**About this task**
Only one stretch of the listing below is wanted: every line from the first to the line containing "intros Hd (Hl", set down exactly.
________________________
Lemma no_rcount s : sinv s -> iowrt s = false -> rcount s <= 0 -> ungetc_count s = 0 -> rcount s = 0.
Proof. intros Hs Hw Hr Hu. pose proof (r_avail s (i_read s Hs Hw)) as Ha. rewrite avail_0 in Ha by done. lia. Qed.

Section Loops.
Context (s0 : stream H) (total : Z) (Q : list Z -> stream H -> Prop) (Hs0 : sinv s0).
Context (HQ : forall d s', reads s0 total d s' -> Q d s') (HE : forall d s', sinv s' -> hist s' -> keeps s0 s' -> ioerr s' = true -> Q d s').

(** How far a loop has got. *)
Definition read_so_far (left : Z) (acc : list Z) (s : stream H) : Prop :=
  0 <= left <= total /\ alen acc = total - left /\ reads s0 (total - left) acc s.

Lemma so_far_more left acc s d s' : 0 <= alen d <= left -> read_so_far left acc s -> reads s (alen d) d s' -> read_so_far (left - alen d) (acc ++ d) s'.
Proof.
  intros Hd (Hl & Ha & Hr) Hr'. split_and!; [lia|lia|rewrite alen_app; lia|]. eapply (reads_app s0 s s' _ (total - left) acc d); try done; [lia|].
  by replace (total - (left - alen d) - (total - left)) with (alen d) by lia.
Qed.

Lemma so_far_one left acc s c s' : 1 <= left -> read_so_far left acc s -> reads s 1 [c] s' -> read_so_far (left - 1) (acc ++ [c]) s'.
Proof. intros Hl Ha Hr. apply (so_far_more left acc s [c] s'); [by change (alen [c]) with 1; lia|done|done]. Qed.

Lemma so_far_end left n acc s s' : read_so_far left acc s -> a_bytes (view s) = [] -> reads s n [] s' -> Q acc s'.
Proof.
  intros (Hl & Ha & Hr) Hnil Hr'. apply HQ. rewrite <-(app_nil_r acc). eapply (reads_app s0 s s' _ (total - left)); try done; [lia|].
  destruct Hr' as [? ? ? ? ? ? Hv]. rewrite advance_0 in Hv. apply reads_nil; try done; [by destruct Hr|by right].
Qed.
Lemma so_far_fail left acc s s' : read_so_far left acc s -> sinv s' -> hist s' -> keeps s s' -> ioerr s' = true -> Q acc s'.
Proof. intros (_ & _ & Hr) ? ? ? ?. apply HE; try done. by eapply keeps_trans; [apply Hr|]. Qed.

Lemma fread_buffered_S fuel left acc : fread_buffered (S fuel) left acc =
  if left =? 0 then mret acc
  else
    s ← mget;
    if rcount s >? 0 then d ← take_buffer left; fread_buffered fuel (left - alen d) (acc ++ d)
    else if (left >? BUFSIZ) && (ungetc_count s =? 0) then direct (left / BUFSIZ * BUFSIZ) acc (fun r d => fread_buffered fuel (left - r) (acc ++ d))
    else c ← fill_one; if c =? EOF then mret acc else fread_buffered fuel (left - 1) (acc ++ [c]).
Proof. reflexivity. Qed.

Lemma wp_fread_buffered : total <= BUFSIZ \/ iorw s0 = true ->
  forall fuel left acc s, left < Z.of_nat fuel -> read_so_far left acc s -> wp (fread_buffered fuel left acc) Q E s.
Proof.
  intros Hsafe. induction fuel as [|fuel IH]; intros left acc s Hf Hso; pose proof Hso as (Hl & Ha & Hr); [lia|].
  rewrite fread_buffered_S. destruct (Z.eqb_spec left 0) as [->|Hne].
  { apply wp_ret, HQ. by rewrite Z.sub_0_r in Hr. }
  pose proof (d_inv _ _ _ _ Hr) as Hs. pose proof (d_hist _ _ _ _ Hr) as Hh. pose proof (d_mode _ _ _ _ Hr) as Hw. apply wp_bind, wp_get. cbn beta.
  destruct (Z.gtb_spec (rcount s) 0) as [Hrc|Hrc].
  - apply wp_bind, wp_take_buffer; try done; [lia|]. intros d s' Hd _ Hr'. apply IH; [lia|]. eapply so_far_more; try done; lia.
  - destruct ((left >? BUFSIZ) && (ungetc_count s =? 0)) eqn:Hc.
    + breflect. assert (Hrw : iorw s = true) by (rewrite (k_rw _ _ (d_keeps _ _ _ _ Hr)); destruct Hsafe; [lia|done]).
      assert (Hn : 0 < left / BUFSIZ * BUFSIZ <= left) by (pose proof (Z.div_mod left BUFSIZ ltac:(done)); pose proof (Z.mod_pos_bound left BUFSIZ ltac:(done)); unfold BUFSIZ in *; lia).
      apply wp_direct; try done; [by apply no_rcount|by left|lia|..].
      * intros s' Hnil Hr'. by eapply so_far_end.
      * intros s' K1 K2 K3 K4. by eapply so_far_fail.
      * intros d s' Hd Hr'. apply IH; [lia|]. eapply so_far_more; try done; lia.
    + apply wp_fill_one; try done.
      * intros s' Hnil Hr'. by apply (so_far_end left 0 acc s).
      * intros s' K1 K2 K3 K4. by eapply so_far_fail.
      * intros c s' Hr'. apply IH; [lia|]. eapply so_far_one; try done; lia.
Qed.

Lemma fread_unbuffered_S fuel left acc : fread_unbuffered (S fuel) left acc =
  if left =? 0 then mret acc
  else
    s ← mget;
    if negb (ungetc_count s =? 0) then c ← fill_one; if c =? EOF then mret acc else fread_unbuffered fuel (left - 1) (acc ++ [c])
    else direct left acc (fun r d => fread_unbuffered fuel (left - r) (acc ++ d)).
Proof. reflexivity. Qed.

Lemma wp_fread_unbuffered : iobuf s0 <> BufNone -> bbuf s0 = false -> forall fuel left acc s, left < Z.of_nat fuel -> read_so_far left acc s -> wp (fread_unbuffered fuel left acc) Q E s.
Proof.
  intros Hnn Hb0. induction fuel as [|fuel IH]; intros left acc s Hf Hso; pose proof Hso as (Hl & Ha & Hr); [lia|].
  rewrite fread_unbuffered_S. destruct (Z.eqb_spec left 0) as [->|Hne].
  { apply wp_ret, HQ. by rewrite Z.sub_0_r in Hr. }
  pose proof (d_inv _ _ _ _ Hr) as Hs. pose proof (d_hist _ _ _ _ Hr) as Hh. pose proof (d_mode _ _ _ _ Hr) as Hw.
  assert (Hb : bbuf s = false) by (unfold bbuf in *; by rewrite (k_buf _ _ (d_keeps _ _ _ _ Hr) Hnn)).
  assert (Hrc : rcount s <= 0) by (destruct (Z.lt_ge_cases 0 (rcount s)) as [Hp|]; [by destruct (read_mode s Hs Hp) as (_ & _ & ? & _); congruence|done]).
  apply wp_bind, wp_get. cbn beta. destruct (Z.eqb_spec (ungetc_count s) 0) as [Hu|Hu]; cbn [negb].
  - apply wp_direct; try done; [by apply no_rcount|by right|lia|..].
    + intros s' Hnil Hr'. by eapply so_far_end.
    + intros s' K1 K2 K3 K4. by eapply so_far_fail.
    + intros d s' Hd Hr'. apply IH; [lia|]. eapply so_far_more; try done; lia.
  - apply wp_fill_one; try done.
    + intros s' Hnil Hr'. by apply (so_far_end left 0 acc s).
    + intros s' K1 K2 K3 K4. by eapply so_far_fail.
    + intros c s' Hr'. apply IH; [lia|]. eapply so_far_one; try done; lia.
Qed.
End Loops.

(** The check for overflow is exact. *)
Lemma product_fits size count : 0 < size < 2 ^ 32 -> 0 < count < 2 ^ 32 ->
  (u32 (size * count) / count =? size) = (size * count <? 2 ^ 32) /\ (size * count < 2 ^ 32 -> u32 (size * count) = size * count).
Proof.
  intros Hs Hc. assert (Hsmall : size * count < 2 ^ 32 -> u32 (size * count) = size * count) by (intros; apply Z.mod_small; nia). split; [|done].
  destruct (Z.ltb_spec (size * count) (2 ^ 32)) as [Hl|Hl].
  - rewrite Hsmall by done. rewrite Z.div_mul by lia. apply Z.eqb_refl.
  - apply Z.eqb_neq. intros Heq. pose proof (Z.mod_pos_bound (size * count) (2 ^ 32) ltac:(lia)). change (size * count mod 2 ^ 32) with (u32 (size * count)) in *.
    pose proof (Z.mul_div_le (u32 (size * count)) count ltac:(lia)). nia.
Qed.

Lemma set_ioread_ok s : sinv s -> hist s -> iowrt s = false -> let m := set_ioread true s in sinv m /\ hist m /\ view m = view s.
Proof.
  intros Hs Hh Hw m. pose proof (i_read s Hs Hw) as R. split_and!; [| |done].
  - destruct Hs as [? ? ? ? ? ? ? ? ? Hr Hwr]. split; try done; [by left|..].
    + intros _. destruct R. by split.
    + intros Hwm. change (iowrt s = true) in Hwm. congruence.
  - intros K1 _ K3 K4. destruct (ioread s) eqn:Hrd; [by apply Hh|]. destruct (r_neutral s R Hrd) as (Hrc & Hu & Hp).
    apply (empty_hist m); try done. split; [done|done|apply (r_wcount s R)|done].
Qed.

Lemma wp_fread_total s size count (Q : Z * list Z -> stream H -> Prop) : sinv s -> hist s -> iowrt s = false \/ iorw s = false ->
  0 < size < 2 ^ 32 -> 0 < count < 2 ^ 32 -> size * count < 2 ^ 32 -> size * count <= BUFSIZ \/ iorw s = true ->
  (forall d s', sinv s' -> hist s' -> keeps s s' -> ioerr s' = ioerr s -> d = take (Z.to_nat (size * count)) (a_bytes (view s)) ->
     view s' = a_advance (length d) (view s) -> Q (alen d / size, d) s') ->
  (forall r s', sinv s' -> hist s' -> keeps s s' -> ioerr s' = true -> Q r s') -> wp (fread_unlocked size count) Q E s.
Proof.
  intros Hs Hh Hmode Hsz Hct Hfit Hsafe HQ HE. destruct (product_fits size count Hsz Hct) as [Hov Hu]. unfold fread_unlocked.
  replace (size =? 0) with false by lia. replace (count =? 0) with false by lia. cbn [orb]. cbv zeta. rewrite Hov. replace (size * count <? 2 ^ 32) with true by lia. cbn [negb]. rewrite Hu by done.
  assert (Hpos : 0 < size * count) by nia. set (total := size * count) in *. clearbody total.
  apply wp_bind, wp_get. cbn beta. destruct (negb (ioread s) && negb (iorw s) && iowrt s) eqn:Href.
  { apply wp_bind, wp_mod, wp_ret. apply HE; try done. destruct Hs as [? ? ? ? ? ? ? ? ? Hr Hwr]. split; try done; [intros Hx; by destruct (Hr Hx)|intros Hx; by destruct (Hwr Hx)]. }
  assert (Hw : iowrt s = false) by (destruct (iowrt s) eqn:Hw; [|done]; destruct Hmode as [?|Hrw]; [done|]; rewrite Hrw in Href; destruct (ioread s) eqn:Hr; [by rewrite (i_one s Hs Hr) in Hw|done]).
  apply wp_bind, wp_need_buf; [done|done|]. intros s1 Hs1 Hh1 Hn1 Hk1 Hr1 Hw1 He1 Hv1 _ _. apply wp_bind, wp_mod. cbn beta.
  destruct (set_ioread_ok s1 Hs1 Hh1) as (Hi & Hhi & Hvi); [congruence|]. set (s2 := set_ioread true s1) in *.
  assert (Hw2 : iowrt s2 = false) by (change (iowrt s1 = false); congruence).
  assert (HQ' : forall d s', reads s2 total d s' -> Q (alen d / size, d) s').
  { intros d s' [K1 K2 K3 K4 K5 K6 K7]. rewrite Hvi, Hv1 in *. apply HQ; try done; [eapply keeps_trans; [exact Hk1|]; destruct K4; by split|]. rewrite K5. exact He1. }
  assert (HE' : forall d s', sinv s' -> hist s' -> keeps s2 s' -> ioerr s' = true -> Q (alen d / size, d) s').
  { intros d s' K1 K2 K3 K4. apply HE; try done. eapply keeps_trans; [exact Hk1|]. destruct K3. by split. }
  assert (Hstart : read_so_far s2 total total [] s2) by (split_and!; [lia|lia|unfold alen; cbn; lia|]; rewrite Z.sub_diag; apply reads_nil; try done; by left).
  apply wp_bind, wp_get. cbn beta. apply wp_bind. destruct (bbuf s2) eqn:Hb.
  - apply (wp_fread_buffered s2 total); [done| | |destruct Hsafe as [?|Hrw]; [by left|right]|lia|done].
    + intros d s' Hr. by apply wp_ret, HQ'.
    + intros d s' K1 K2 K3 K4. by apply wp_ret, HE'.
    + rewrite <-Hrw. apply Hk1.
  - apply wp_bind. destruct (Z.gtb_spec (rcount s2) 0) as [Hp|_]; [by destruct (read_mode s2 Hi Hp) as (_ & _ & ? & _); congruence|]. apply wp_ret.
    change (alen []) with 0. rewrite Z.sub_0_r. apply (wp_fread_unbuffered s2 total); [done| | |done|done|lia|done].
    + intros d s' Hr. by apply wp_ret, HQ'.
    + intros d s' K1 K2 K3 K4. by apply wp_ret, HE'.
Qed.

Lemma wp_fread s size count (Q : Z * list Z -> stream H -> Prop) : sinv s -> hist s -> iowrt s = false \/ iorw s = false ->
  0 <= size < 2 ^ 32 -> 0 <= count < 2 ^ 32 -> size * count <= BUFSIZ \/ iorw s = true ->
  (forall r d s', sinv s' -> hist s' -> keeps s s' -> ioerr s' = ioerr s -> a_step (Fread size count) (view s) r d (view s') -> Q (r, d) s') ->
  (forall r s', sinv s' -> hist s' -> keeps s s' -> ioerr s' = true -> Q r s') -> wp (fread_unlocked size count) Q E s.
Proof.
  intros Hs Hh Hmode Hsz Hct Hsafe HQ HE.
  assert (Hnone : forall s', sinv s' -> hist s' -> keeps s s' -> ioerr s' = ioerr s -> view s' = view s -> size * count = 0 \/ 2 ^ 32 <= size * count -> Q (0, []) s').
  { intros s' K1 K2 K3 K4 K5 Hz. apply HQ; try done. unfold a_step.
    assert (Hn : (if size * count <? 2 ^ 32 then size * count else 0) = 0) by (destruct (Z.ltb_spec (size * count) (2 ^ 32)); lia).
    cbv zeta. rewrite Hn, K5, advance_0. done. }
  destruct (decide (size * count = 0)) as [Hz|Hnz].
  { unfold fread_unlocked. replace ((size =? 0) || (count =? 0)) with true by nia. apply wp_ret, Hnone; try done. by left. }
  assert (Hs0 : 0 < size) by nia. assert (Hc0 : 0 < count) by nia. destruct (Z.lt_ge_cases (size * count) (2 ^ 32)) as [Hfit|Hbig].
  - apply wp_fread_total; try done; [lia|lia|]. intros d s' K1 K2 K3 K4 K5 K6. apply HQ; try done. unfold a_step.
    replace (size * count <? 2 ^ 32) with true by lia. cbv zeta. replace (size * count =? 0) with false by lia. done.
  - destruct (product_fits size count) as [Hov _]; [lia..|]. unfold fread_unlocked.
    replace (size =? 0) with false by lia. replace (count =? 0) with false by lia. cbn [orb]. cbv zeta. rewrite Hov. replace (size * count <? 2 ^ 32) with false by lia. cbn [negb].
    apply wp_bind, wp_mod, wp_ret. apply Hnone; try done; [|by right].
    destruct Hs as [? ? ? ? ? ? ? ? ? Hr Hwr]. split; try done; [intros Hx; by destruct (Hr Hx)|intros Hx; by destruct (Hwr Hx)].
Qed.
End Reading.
________________________
**Reply**
Lemma no_rcount s : sinv s -> iowrt s = false -> rcount s <= 0 -> ungetc_count s = 0 -> rcount s = 0.
Proof. intros Hs Hw Hr Hu. pose proof (r_avail s (i_read s Hs Hw)) as Ha. rewrite avail_0 in Ha by done. lia. Qed.

Section Loops.
Context (s0 : stream H) (total : Z) (Q : list Z -> stream H -> Prop) (Hs0 : sinv s0).
Context (HQ : forall d s', reads s0 total d s' -> Q d s') (HE : forall d s', sinv s' -> hist s' -> keeps s0 s' -> ioerr s' = true -> Q d s').

(** How far a loop has got. *)
Definition read_so_far (left : Z) (acc : list Z) (s : stream H) : Prop :=
  0 <= left <= total /\ alen acc = total - left /\ reads s0 (total - left) acc s.

Lemma so_far_more left acc s d s' : 0 <= alen d <= left -> read_so_far left acc s -> reads s (alen d) d s' -> read_so_far (left - alen d) (acc ++ d) s'.
Proof.
  intros Hd (Hl & Ha & Hr) Hr'. split_and!; [lia|lia|rewrite alen_app; lia|]. eapply (reads_app s0 s s' _ (total - left) acc d); try done; [lia|].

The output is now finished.